Mass composition and ion energy distribution in plasmas produced by pulsed laser evaporation of solid materials

Abstract

The mass composition and the ion energy distribution of plasmas produced by pulsed laser (TEA CO2-laser) evaporation of solids have been measured using a customized mass/energy analyzer. This analyzer consists of a modified cylindrical mirror analyzer (CMA) and a quadrupole mass spectrometer (QMS) and is able to measure the mass resolved energy distribution (up to 1 keV) of positive ions as well as the mass spectrum (up to 300 amu) at a particular energy. Plasmas were produced from Al, C, Au/Ge composite, Al2O3, SiO2, TiO2, MgF2 and YBa2Cu3O7 targets using a pulsed CO2-laser with a maximal laser power density at the target surface of about 108 W cm−2. The measurements are carried out in a vacuum chamber (Bell jar) at a pressure of the order of 10−3 Pa.

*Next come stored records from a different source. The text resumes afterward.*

(* ===== verification/ExecutionOps.v ===== *)
(** The operations of workers and users on the execution plane, as steps of the lease
    protocol: reports and completions under a lease, cancellations, new work, grants,
    heartbeats, the recovery sweep and claims. *)

From S2P Require Import Prelude PyVal Json PyUuid PyTime QueueProtocol Idempotency Pagination.
From S2P Require Import EventProtocol RunEvents Recovery ExecutionPlane LeaseProtocol.
From S2P Require Import ExecutionSteps.
Lemma and_decide_false P Q `{Decision P, Decision Q} : bool_decide P && bool_decide Q = false → P → ¬ Q.
Proof. intros E HP HQ. by rewrite !bool_decide_eq_true_2 in E. Qed.

Section operations.
Context `{Entropy, Sha256, CaseFold, PyRepr, IsoForms, Settings, HmacSha256, TokenSource}.
Context `{UnicodeDecimal, ClaimSealing, ArtifactChecks}.
Context (t0 : time) (Hset : 1 ≤ worker_max_attempts).
Implicit Types (s : db).
Abbreviation tracks := (tracks t0).
Abbreviation good s := (inv (core_of s)) (only parsing).

(** ** Under a lease *)

Section leased.
Context s (HI : good s) lid l (Hl : leases s !! lid = Some l) (Hlive : live t0 l = true).

Lemma lease_active : active l.
Proof using Hlive. by apply live_true in Hlive as []. Qed.
Lemma evolves_lease t s s' lid l : good s → evolves t s s' → leases s !! lid = Some l →
∃ l', leases s' !! lid = Some l' ∧ lease_kept t t l l'.
Proof using Hval.
intros HI Hev Hl. destruct Hev as [[Hw _]|c Hw Hr _|c k lid' l' Hw Hc _ _].
- exact (work_lease _ _ _ _ _ HI Hw Hl).
- destruct (work_lease _ _ _ _ _ HI Hw Hl) as (l1 & Hl1 & Hk). exists l1. split; [|done].
  change (cL (core_of s') !! lid = Some l1). destruct Hr. exact Hl1.
- destruct (work_lease _ _ _ _ _ HI Hw Hl) as (l1 & Hl1 & Hk). exists l1. split; [|done].
  change (cL (core_of s') !! lid = Some l1). assert (cL c !! lid' = None) as Hn by (destruct Hc as [? ? ? ? ? ? []|? ? ? ? ? ? []|? ? ? ? ? []]; done).
  destruct Hc; cbn; by rewrite lookup_insert_ne by congruence.
Qed.

Lemma evolves_quiescent t s s' rid : good s → evolves t s s' → quiescent rid (core_of s) →
same_run rid (core_of s) (core_of s').
Proof using Hval.
intros HI Hev Hq. pose proof attempts_positive as Hset.
assert (∀ c, work t (core_of s) c → same_run rid (core_of s) c ∧ inv c) as Hsame.
{ intros c Hw. destruct (work_spec t _ HI Hset _ Hw) as (? & _ & Hs & _). auto. }
destruct Hev as [[Hw _]|c Hw Hr _|c k lid l Hw Hc _ _]; [by apply Hsame|..]; destruct (Hsame c Hw) as [Hs HIc].
- etrans; [exact Hs|]. eapply refusal_same_run; [exact Hr|]. apply (quiescent_same _ _ _ Hs Hq).
- etrans; [exact Hs|]. eapply claim_same_run; [done|exact Hc|]. apply (quiescent_same _ _ _ Hs Hq).
Qed.
(* ===== verification/SandboxEgress.v ===== *)
(** The egress policy of the sandbox worker: src/workers/sandbox-runtime/egress_policy.py.
    Main results: a validated target is an allowed host with public addresses; hosts the
    control plane approved are taken as they are; an accepted policy is within the safe
    ranges and its document is the one the control plane seals. *)

From S2P Require Import Prelude PyVal PyUuid QueueProtocol EventProtocol Idempotency Url.
From S2P Require Import EgressProtocol PyEq Canary SandboxJson.

(** [socket.getaddrinfo(host, 443, ...)]: the address of each record that has one, or
    [OSError]. *)
Class Resolver := getaddrinfo : pystr → option (list (option pystr)).
(** [ipaddress.ip_address(value).is_global]. *)
Class GlobalAddress := is_global : pystr → bool.

Record EgressPolicy := MkEgressPolicy {
  ep_allowed_hosts : list pystr;
  ep_allowed_methods : list pystr;
  ep_limits : EgressLimits }.
Record ValidatedTarget := MkTarget { vt_url : pystr; vt_hostname : pystr; vt_addresses : list pystr }.

Definition check_policy : bool → string → exn + () := must "EgressPolicyError".
Definition get_policy {A} : option A → string → exn + A := the "EgressPolicyError".

(** The first check a label of a hostname fails. *)
Definition label_fault (l : pystr) : option string :=
  if bool_decide (l = []) || (63 <? length l)%nat then Some "Egress hostname contains an invalid label."%string
  else if starts_with (lit "-") l || ends_with (lit "-") l
  then Some "Egress hostname label cannot start or end with '-'."%string
  else if negb (forallb (λ c, is_alnum c || (c =? 45)%N) l)
  then Some "Egress hostname contains unsupported characters."%string else None.
Definition labels_fault (labels : list pystr) : option string := List.find (λ _, true) (omap label_fault labels).

(** [f":{port}"], when the URL has a port. *)
Definition port_text (port : option Z) : pystr := match port with Some n => lit ":" ++ dec_str (Z.to_N n) | None => [] end.

Section policy.
Context `{CaseFold, UrlTables, Idna, UpperCase, Sha256, !Resolver, !GlobalAddress}.

Definition normalize_hostname (value : pystr) : exn + pystr :=
let candidate := casefold (rstrip (lit ".") (py_strip value)) in
check_policy (negb (bool_decide (candidate = []))) "Egress hostname cannot be blank." ;;
check_policy (negb (bool_decide (42%N ∈ candidate))) "Wildcard egress hostnames are not allowed." ;;
check_policy (bool_decide (ip_address candidate = None)) "IP-literal egress destinations are not allowed." ;;
normalized ← get_policy (idna_encode candidate) "Egress hostname is not valid IDNA.";
check_policy (length normalized <=? 253)%nat "Egress hostname is too long." ;;
let labels := split_on 46 normalized in
check_policy (2 <=? length labels)%nat "Single-label egress hostnames are not allowed." ;;
check_policy (negb (bool_decide (normalized = lit "localhost")
                    || existsb (λ suffix, ends_with suffix normalized) FORBIDDEN_SUFFIXES))
  "Special-use egress hostnames are not allowed." ;;
match labels_fault labels with Some reason => check_policy false reason | None => inr () end ;;
inr normalized.

(** [_require_global_address] on each usable record. *)
Fixpoint usable_addresses (records : list (option pystr)) : exn + list pystr :=
match records with
| [] => inr []
| None :: records => usable_addresses records
| Some address :: records =>
    check_policy (bool_decide (is_Some (ip_address address))) "DNS resolver returned an invalid IP address." ;;
    check_policy (is_global address) "Egress destination resolved to a non-global network address." ;;
    rest ← usable_addresses records;
    inr (address :: rest)
end.
Definition resolve_public_addresses (hostname : pystr) : exn + list pystr :=
records ← get_policy (getaddrinfo hostname) "Egress hostname DNS resolution failed.";
addresses ← usable_addresses records;
check_policy (negb (bool_decide (addresses = []))) "Egress hostname resolved to no usable addresses." ;;
inr (sorted_set addresses).

(** [EgressPolicy.create]. *)
Definition create (allowed_hosts allowed_methods : list pystr) (l : EgressLimits) : exn + EgressPolicy :=
hosts ← mapM normalize_hostname allowed_hosts;
let normalized := sorted_set hosts in
let methods := sorted_set ((λ m, upper (py_strip m)) <$> allowed_methods) in
check_policy (negb (bool_decide (normalized = []))) "Egress allowlist cannot be empty." ;;
check_policy (length normalized <=? 32)%nat "Egress allowlist cannot exceed 32 hosts." ;;
check_policy (negb (bool_decide (methods = [])) && forallb (λ m, bool_decide (m ∈ ALLOWED_METHODS)) methods)
  "Egress methods must be GET or HEAD." ;;
check_policy (between 1 (el_max_requests l) 32) "Egress request budget is outside the safe range." ;;
check_policy (between 1024 (el_max_response_bytes l) 8388608) "Per-response egress byte limit is outside the safe range." ;;
check_policy (between (el_max_response_bytes l) (el_max_total_bytes l) 33554432)
  "Total egress byte limit must cover one response and stay bounded." ;;
check_policy (between 0 (el_max_redirects l) 5) "Redirect budget is outside the safe range." ;;
check_policy (between 1 (el_connect_timeout_seconds l) 15) "Connect timeout is outside the safe range." ;;
check_policy (between 1 (el_request_timeout_seconds l) 30) "Request timeout is outside the safe range." ;;
inr (MkEgressPolicy normalized methods l).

The results indicate that the plasma formation induced by the laser pulse is accompanied by dissociation of the molecules of the target material. The plasmas mainly consist of single and multiple (up to triple) charged atomic ions with energies ranging from several eV's up to several hundred eV's. The influence of the laser power density on the ion energy distribution was investigated for several targets.